Isto não devia ser discutido ou decidido pelo povo.
O governo devia fazer um levantamento junto dos profissionais de saúde credenciados : Médicos, terapeutas, enfermeiros e casos específicos: familiares de doentes paliativos e próprios doentes. Uma coisa à séria que, bem feito, iria gastar-se menos ou o mesmo dinheiro que um referendo.

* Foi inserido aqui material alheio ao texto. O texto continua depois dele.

(** * autoglm-go: segmentation and action parsing

    A shallow embedding of
      - [phoneagent/helper/parse.go]: [ParseAction], [parseDoCall],
        [parseFinishMessage], [parseLiteral];
      - the model client: the streaming loop of [Request] (the live
        segmenter) and [parseResponse] (the authoritative split).

    Go strings are byte sequences: they are modelled as [list ascii].
    The functions of the Go standard library the code calls
    ([strings.HasPrefix], [strings.Split], [strings.TrimSpace],
    [strconv.Atoi], the [regexp] match of [messageRe], ...) are modelled
    from their documented behaviour in the first part of the file.
    [strconv.ParseFloat] is a parameter of the development. Calls to the
    logger have no effect on the results and are left out. *)

From Stdlib Require Import ZArith Lia List Ascii String Bool.
From stdpp Require Import base option list gmap strings.
(** [pushResult(token, jobs)]: the report carries the assets as they are
    when it is sent. *)
Definition pushResult (tok : string) (jobs : list ptr) : M (option error) :=
  let* sent := gets (fun w => map (fun p => heap w !!! p) jobs) in
  emit (EvPushResult sent) >>
  ret (push_err env sent).

(** The first critical section of the closure that [jobProcess] returns:
    [true] when the job goes on. *)
Definition jobProcess_enter (asset : ptr) : M bool :=
  Lock Dlk >>
  let* a := load asset in
  let* existing := gets (fun w => bool_decide (Cid a ∈ downloading (dl w))) in
  emit (EvInFlightTest (Cid a) existing) >>
  if existing : bool then
    Unlock Dlk >> ret false
  else
    modify_dl (fun d => set_downloading ({[Cid a]} ∪ downloading d) d) >>
    emit (EvInFlightInsert (Cid a)) >>
    Unlock Dlk >>
    ret true.

(** From [d.create] to [time.Sleep]. *)
Definition jobProcess_work (asset : ptr) : M unit :=
  let* _ := create asset in
  let* tok := gets (fun w => token (dl w)) in
  let* _ := pushResult tok [asset] in
  emit EvSleep.

(** The last critical section. *)
Definition jobProcess_exit (asset : ptr) : M unit :=
  Lock Dlk >>
  let* a := load asset in
  modify_dl (fun d => set_downloading (downloading d ∖ {[Cid a]}) d) >>
  emit (EvInFlightDelete (Cid a)) >>
  Unlock Dlk.

Definition jobProcess (asset : ptr) : M unit :=
  let* go := jobProcess_enter asset in
  if go : bool then jobProcess_work asset >> jobProcess_exit asset
  else ret tt.

(** ** The poller *)

(** Where the goroutine of [async] stands: at the ticker, or inside [Push]
    with the jobs still to send. *)
Inductive PollerPc :=
| PTicker
| PPush (jobs : list ptr).

(** The assets that [getJobs] decoded are new objects of the heap. *)
Fixpoint alloc (assets : list Asset) : M (list ptr) :=
  match assets with
  | [] => ret []
  | a :: assets' =>
      let* p := gets (fun w => fresh (dom (heap w))) in
      modify (fun w => set_heap (<[p := a]> (heap w)) w) >>
      let* ps := alloc assets' in
      ret (p :: ps)
  end.

(** One tick of [async], up to the call of [Push]; [fetched] is what
    [getJobs] returns when it is called. *)
Definition async_tick (fetched : list Asset * option error) : M PollerPc :=
  let* r := gets (fun w => running (dl w)) in
  if r : bool then ret PTicker
  else
    modify_dl (set_running true) >>
    emit EvGetJobs >>
    let (assets, err) := fetched in
    match err with
    | Some _ => ret PTicker
    | None =>
        let* jobs := alloc assets in
        if (length jobs =? 0)%nat then
          modify_dl (set_running false) >> ret PTicker
        else ret (PPush jobs)
    end.

(** The capacity of [JobQueue]: [make(chan *model.Asset, 1)]. *)
Definition JobQueue_cap : nat := 1.

(** One step of [Push]: the next send on [JobQueue] ([None] while the
    channel is full), or, after the loop, [d.running = false]. *)
Definition Push_step (jobs : list ptr) : M (option PollerPc) :=
  match jobs with
  | [] => modify_dl (set_running false) >> ret (Some PTicker)
  | j :: jobs' =>
      let* q := gets (fun w => JobQueue (dl w)) in
      if (length q <? JobQueue_cap)%nat then
        modify_dl (set_JobQueue (q ++ [j])) >> ret (Some (PPush jobs'))
      else ret None
  end.

(** ** The dispatcher and its workers *)

(** [initDownWorker]: [concurrent] sends on a channel of that capacity. *)
Definition initDownWorker : M unit :=
  modify_dl (fun d =>
    set_downWorkerQueue
      (downWorkerQueue d ++
       map (fun i => {| ID := Z.of_nat i |}) (seq 0 (Z.to_nat (concurrent d)))) d).

(** Where the loop of [run] stands: at the receive on [JobQueue], or at
    the receive on [downWorkerQueue] with the asset it took. *)
Inductive DispatcherPc :=
| DRecv
| DAcquire (asset : ptr).

(** Where a goroutine [go func(a, w)] stands: before [jobFunc()], after
    its first critical section, after the sleep, after [jobFunc()]. *)
Inductive GoPc := GStart | GWorking | GSettled | GDone.

Record Goroutine := { g_asset : ptr; g_wrk : worker; g_pc : GoPc }.

Definition set_pc (pc : GoPc) (g : Goroutine) : Goroutine :=
  {| g_asset := g_asset g; g_wrk := g_wrk g; g_pc := pc |}.

(** The whole program; [enqueued] and [dispatched] are history variables:
    the jobs sent on [JobQueue] and the jobs that got a worker, in order. *)
Record System := {
  world : World;
  poller : PollerPc;
  dispatcher : DispatcherPc;
  workers : list Goroutine;
  enqueued : list ptr;
  dispatched : list ptr
}.

Definition set_world (v : World) (s : System) : System :=
  {| world := v; poller := poller s; dispatcher := dispatcher s;
     workers := workers s; enqueued := enqueued s; dispatched := dispatched s |}.

Definition set_workers (v : list Goroutine) (s : System) : System :=
  {| world := world s; poller := poller s; dispatcher := dispatcher s;
     workers := v; enqueued := enqueued s; dispatched := dispatched s |}.

Inductive Label :=
| LTick (fetched : list Asset * option error)
| LPush
| LRecv
| LSpawn
| LJob (i : nat).

(** The step of the [i]-th goroutine. *)
Definition exec_job (i : nat) (s : System) : option System :=
  match workers s !! i with
  | None => None
  | Some g =>
      match g_pc g with
      | GStart =>
          let (go, w) := jobProcess_enter (g_asset g) (world s) in
          Some (set_world w
                  (set_workers (<[i := set_pc (if go : bool then GWorking else GDone) g]>
                                  (workers s)) s))
      | GWorking =>
          let (_, w) := jobProcess_work (g_asset g) (world s) in
          Some (set_world w (set_workers (<[i := set_pc GSettled g]> (workers s)) s))
      | GSettled =>
          let (_, w) := jobProcess_exit (g_asset g) (world s) in
          Some (set_world w (set_workers (<[i := set_pc GDone g]> (workers s)) s))
      | GDone =>
          let d := dl (world s) in
          if (Z.of_nat (length (downWorkerQueue d)) <? concurrent d) then
            Some (set_world
                    (set_dl (set_downWorkerQueue (downWorkerQueue d ++ [g_wrk g]) d)
                            (world s))
                    (set_workers (delete i (workers s)) s))
          else None
      end
  end.

(** One step of the program, [None] when the goroutine of the label
    cannot move. *)
Definition exec (l : Label) (s : System) : option System :=
  match l with
  | LTick fetched =>
      match poller s with
      | PTicker =>
          let (pc, w) := async_tick fetched (world s) in
          Some {| world := w; poller := pc; dispatcher := dispatcher s;
                  workers := workers s; enqueued := enqueued s;
                  dispatched := dispatched s |}
      | PPush _ => None
      end
  | LPush =>
      match poller s with
      | PTicker => None
      | PPush jobs =>
          match Push_step jobs (world s) with
          | (None, _) => None
          | (Some pc, w) =>
              Some {| world := w; poller := pc; dispatcher := dispatcher s;
                      workers := workers s;
                      enqueued := enqueued s ++ take 1 jobs;
                      dispatched := dispatched s |}
          end
      end
  | LRecv =>
      match dispatcher s, JobQueue (dl (world s)) with
      | DRecv, asset :: q =>
          Some {| world := set_dl (set_JobQueue q (dl (world s))) (world s);
                  poller := poller s; dispatcher := DAcquire asset;
                  workers := workers s; enqueued := enqueued s;
                  dispatched := dispatched s |}
      | _, _ => None
      end
  | LSpawn =>
      match dispatcher s, downWorkerQueue (dl (world s)) with
      | DAcquire asset, wrk :: q =>
          Some {| world := set_dl (set_downWorkerQueue q (dl (world s))) (world s);
                  poller := poller s; dispatcher := DRecv;
                  workers := workers s ++ [{| g_asset := asset; g_wrk := wrk;
                                               g_pc := GStart |}];
                  enqueued := enqueued s;
                  dispatched := dispatched s ++ [asset] |}
      | _, _ => None
      end
  | LJob i => exec_job i s
  end.

Fixpoint execs (ls : list Label) (s : System) : option System :=
  match ls with
  | [] => Some s
  | l :: ls' =>
      match exec l s with
      | Some s' => execs ls' s'
      | None => None
      end
  end.
(** [s.split(/re/)]: [cur] is the piece being collected since the end of the
    last separator.  A match is tried at every position before the end of
    the input; an empty match directly after the previous separator (or at
    the very start) is passed over; at a split the captures are spliced into
    the result. *)
Fixpoint split_from (re : regex) (skip : nat) (cur : string)
    (prev : option ascii) (s : string) : list string :=
  match s with
  | "" => [cur]
  | String a rest =>
      match skip with
      | S k => split_from re k "" (Some a) rest
      | O =>
          match exec re prev s with
          | Some (caps, rest') =>
              match consumed s rest', cur with
              | O, "" => split_from re 0 (String a "") (Some a) rest
              | O, _ => cur :: caps ++ split_from re 0 (String a "") (Some a) rest
              | S k, _ => cur :: caps ++ split_from re k "" (Some a) rest
              end
          | None => split_from re 0 (cur +:+ String a "") (Some a) rest
          end
      end
  end.

Definition split (re : regex) (s : string) : list string :=
  match s with
  | "" => match exec re None "" with Some _ => [] | None => [""] end
  | _ => split_from re 0 "" None s
  end.

(** [arr.sort(cmp)].  The standard requires the sort to be stable; for a
    consistent comparator the result is therefore determined, and it is
    computed here by a stable insertion sort: [x], which came before every
    element of [l], is placed before the first element it does not exceed. *)
Fixpoint sort_insert {A} (cmp : A -> A -> Z) (x : A) (l : list A) : list A :=
  match l with
  | [] => [x]
  | y :: l' => if (cmp x y <=? 0)%Z then x :: y :: l' else y :: sort_insert cmp x l'
  end.

Fixpoint sort {A} (cmp : A -> A -> Z) (l : list A) : list A :=
  match l with
  | [] => []
  | x :: l' => sort_insert cmp x (sort cmp l')
  end.

(** Completion of a function body that may throw a [TypeError] (a property
    read on [undefined]). *)
Inductive result (A : Type) :=
| Ok (a : A)
| TypeError.
Arguments Ok {A} a.
Arguments TypeError {A}.

#[global] Instance result_ret : MRet result := fun A a => Ok a.
#[global] Instance result_bind : MBind result := fun A B f r =>
  match r with
  | Ok a => f a
  | TypeError => TypeError
  end.

(** [arr.forEach(f)] for a callback that updates the enclosing state and
    may throw. *)
Fixpoint forEach {A S} (f : S -> A -> result S) (l : list A) (s : S) : result S :=
  match l with
  | [] => Ok s
  | a :: l' => s' ← f s a; forEach f l' s'
  end.

End JS.

Import JS.

(** ** The matching output received from the back end

    Only the properties that the sources read are kept.  Every property is
    read defensively in at least one place and is therefore optional. *)

Module Analysis.

Record DisclosureMatch := {
  disclosure_text : option string;
  is_strong_match : bool
}.

Record MatchedDisclosure := {
  matched_disclosure_id : option string;
  matched_disclosure_text : option string
}.

Record RegulationMatch := {
  regulation_id : option string;
  regulation_text : option string;
  best_match_score : option float;
  matched_disclosures : option (list MatchedDisclosure)
}.

Record CoverageStatistics := {
  total_regulations : option float;
  fully_covered : option float;
  coverage_percentage : option float
}.

Record GapAnalysis := {
  coverage_statistics : option CoverageStatistics;
  uncovered_regulations : option (list RegulationMatch);
  partially_covered_regulations : option (list RegulationMatch);
  covered_regulations : option (list RegulationMatch)
}.

Record Metadata := {
  meta_category : option string;
  meta_regulation_id : option string
}.

Record CategoryData := {
  metadata : option Metadata;
  disclosure_to_regulation_matches : option (list DisclosureMatch);
  regulation_to_disclosure_matches : option (list RegulationMatch);
  gap_analysis : option GapAnalysis
}.

Record Summary := {
  company_name : option string;
  report_year : option string;
  summary_regulation_id : option string;
  categories_analyzed : option float
}.

(** [detailed_results] is an object keyed by category name. *)
Record AnalysisData := {
  summary : option Summary;
  detailed_results : option (gmap string CategoryData)
}.

End Analysis.

Import Analysis.

(** ** Functions that both revisions of [ResultsDashboard] define alike *)

Module Common.

(** [truncateText] *)
Definition truncateText (text : option string) (maxLength : Z) : string :=
  match text with
  | None | Some "" => "No text available"
  | Some text =>
      if (str_length text <=? maxLength)%Z then text
      else substring text 0 maxLength +:+ "..."
  end.

(** [extractTopDisclosures] *)
Definition extractTopDisclosures (categoryData : option CategoryData) : list string :=
  match categoryData ≫= disclosure_to_regulation_matches with
  | None => ["No disclosure data available"]
  | Some matches =>
      let strongMatches :=
        (fun m => truncateText (disclosure_text m) 80)
          <$> slice0 4 (List.filter is_strong_match matches) in
      if (length strongMatches <? 4)%nat then
        let allMatches :=
          (fun m => truncateText (disclosure_text m) 80) <$> slice0 4 matches in
        allMatches
      else
        if (0 <? length strongMatches)%nat then strongMatches
        else ["No strong matches found"]
  end.

Record Stats := {
  total : option float;
  covered : option float;
  coverage : option float
}.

Mas o referendo parecendo que não é "mais fácil", sempre se pode vetar alegando ter sido feito junto de uma população que pouco ou nada percebe do assunto. []
Pra um lado ou pra o outro, não faltam opiniões de "profissionais credenciados", filósofos e pavões da intelectualidade.
O parlamento, é feito por partidos, que é suposto representarem as classes sociais e os seus interesses económicos: proletariado, classe média assalariada e burguesia exploradora. Nenhum deputado se pode arvorar em "representante das consciências dos eleitores que o elegeram", que nem sequer sabe quem são.
Em última análise, a solução que resta é mesmo o referendo. "Ah, e tal, mas isso é ficar na mão de analfabetos e ignorantes, sem preparação nenhuma pra pensar e escolher nestas coisas". Pois será, mas em democracia não existe nenhuma "reflexão iluminada" que valha mais que a expressão da vontade popular.
Senão era fácil: era só seleccionar os maiores QIs em cada especialidade, e eles é que decidiam tudo, sem eleições, parlamentos nem outros "luxos".